Si en este momento surgen tantos libros sobre la Leyenda Negra posiblemente se debe a que vivimos una cierta conciencia neonoventayochista de crisis de identidad nacional, de muy baja autoestima por diferentes motivos, con el sueño regeneracionista de Juderías por bandera.
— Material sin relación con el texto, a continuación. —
(** ** More concrete declarations *)

(** [ranger_core] under another package name. *)
Definition ranger_core_other_name : PackageOpts :=
  {| opts_name := "@tanstack/ranger";
     opts_packageDir := "packages/ranger-core";
     opts_jsName := "RangerCore";
     opts_outputFile := "ranger-core";
     opts_entryFile := "src/index.jsx" |}.

(** [ranger_core] under another global symbol name. *)
Definition ranger_core_other_jsName : PackageOpts :=
  {| opts_name := "ranger-core";
     opts_packageDir := "packages/ranger-core";
     opts_jsName := "Ranger";
     opts_outputFile := "ranger-core";
     opts_entryFile := "src/index.jsx" |}.

(** [ranger_core] with another entry file. *)
Definition ranger_core_other_entry : PackageOpts :=
  {| opts_name := "ranger-core";
     opts_packageDir := "packages/ranger-core";
     opts_jsName := "RangerCore";
     opts_outputFile := "ranger-core";
     opts_entryFile := "src/main.tsx" |}.

(** * Properties *)

(** ** Strings *)

Lemma append_assoc (a b c : string) : (a ++ b) ++ c = a ++ b ++ c.
Proof. induction a as [|x a IH]; simpl; [reflexivity | now rewrite IH]. Qed.

Lemma prefix_cons_inv (a b : ascii) (p t : string) :
  String.prefix (String a p) (String b t) = true ->
  a = b /\ String.prefix p t = true.
Proof.
  simpl. destruct (ascii_dec a b) as [->|]; [auto | discriminate].
Qed.

Lemma prefix_cons_same (a : ascii) (p t : string) :
  String.prefix (String a p) (String a t) = String.prefix p t.
Proof.
  simpl. destruct (ascii_dec a a) as [_|n]; [reflexivity | now destruct n].
Qed.

Lemma prefix_nil (t : string) : String.prefix EmptyString t = true.
Proof. now destruct t. Qed.

Lemma prefix_append (p s : string) : String.prefix p (p ++ s) = true.
Proof.
  induction p as [|a p IH]; simpl append.
  - apply prefix_nil.
  - now rewrite prefix_cons_same.
Qed.

Lemma count_char_append (c : ascii) (u s : string) :
  count_char c (u ++ s) = count_char c u + count_char c s.
Proof. induction u as [|a u IH]; simpl; [reflexivity | rewrite IH; lia]. Qed.

Lemma prefix_count_char (c : ascii) (p : string) :
  forall t, String.prefix p t = true -> count_char c p <= count_char c t.
Proof.
  induction p as [|a p IH]; intros t H; [simpl; lia|].
  destruct t as [|b t]; [discriminate|].
  apply prefix_cons_inv in H as [<- H]. simpl.
  specialize (IH t H). lia.
Qed.

Lemma prefix_index_char (c : ascii) (p : string) :
  forall t i, String.prefix p t = true ->
    index_char c p = Some i -> index_char c t = Some i.
Proof.
  induction p as [|a p IH]; intros t i H Hi; [discriminate|].
  destruct t as [|b t]; [discriminate|].
  apply prefix_cons_inv in H as [<- H]. simpl in *.
  destruct (Ascii.eqb a c); [assumption|].
  destruct (index_char c p) as [k|]; [|discriminate].
  now rewrite (IH t k H eq_refl).
Qed.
El mayor problema de la Leyenda Negra exterior ha radicado precisamente en la capacidad de autocrítica interior destructiva que históricamente ha alimentado la erosión de la imagen que desde Europa o América se ha hecho de nuestro país.

Desde luego, la presunta contradicción entre la defensa de la nación y la apuesta por el progreso que se gestó en el siglo XVIII sigue nublando la mente de muchos intelectuales españoles, con el miedo a la supuesta instrumentalización que «oscuras fuerzas reaccionarias» pudieran llevar a cabo.

De Larra a Jovellanos

El equilibrio entre la autocrítica necesaria y deseable y la afirmación de la conciencia nacional no es fácil. Vivimos en un mundo mediático en el que, como decía Larra, «todo es pura representación». Y, sin embargo, pienso que ese equilibrio es posible. Ya Benito Feijoo fustigaba los extremos del casticismo («aquel bárbaro desdén con que se mira las demás naciones») y del papanatismo europeísta («miran todas las cosas de otras naciones con admiración y las de las nuestras con desdén»), y postulaba la capacidad de síntesis, de captación de lo bueno nuestro y de lo bueno ajeno.

Cadalso sabía distinguir «las verdaderas prendas de nacionales de las que no lo son sino por abuso o preocupación de algunos a quienes guía la pereza» y tenía muy claro que «el patriotismo mal entendido en lugar de ser virtud viene a ser defecto ridículo». Me temo que la gran pregunta que deberíamos hacernos hoy, ante los retos que plantea la asunción de la identidad nacional española, es la misma que se formuló Jovellanos en 1795: «Acaso porque ellos fueron frenéticos seremos nosotros estúpidos».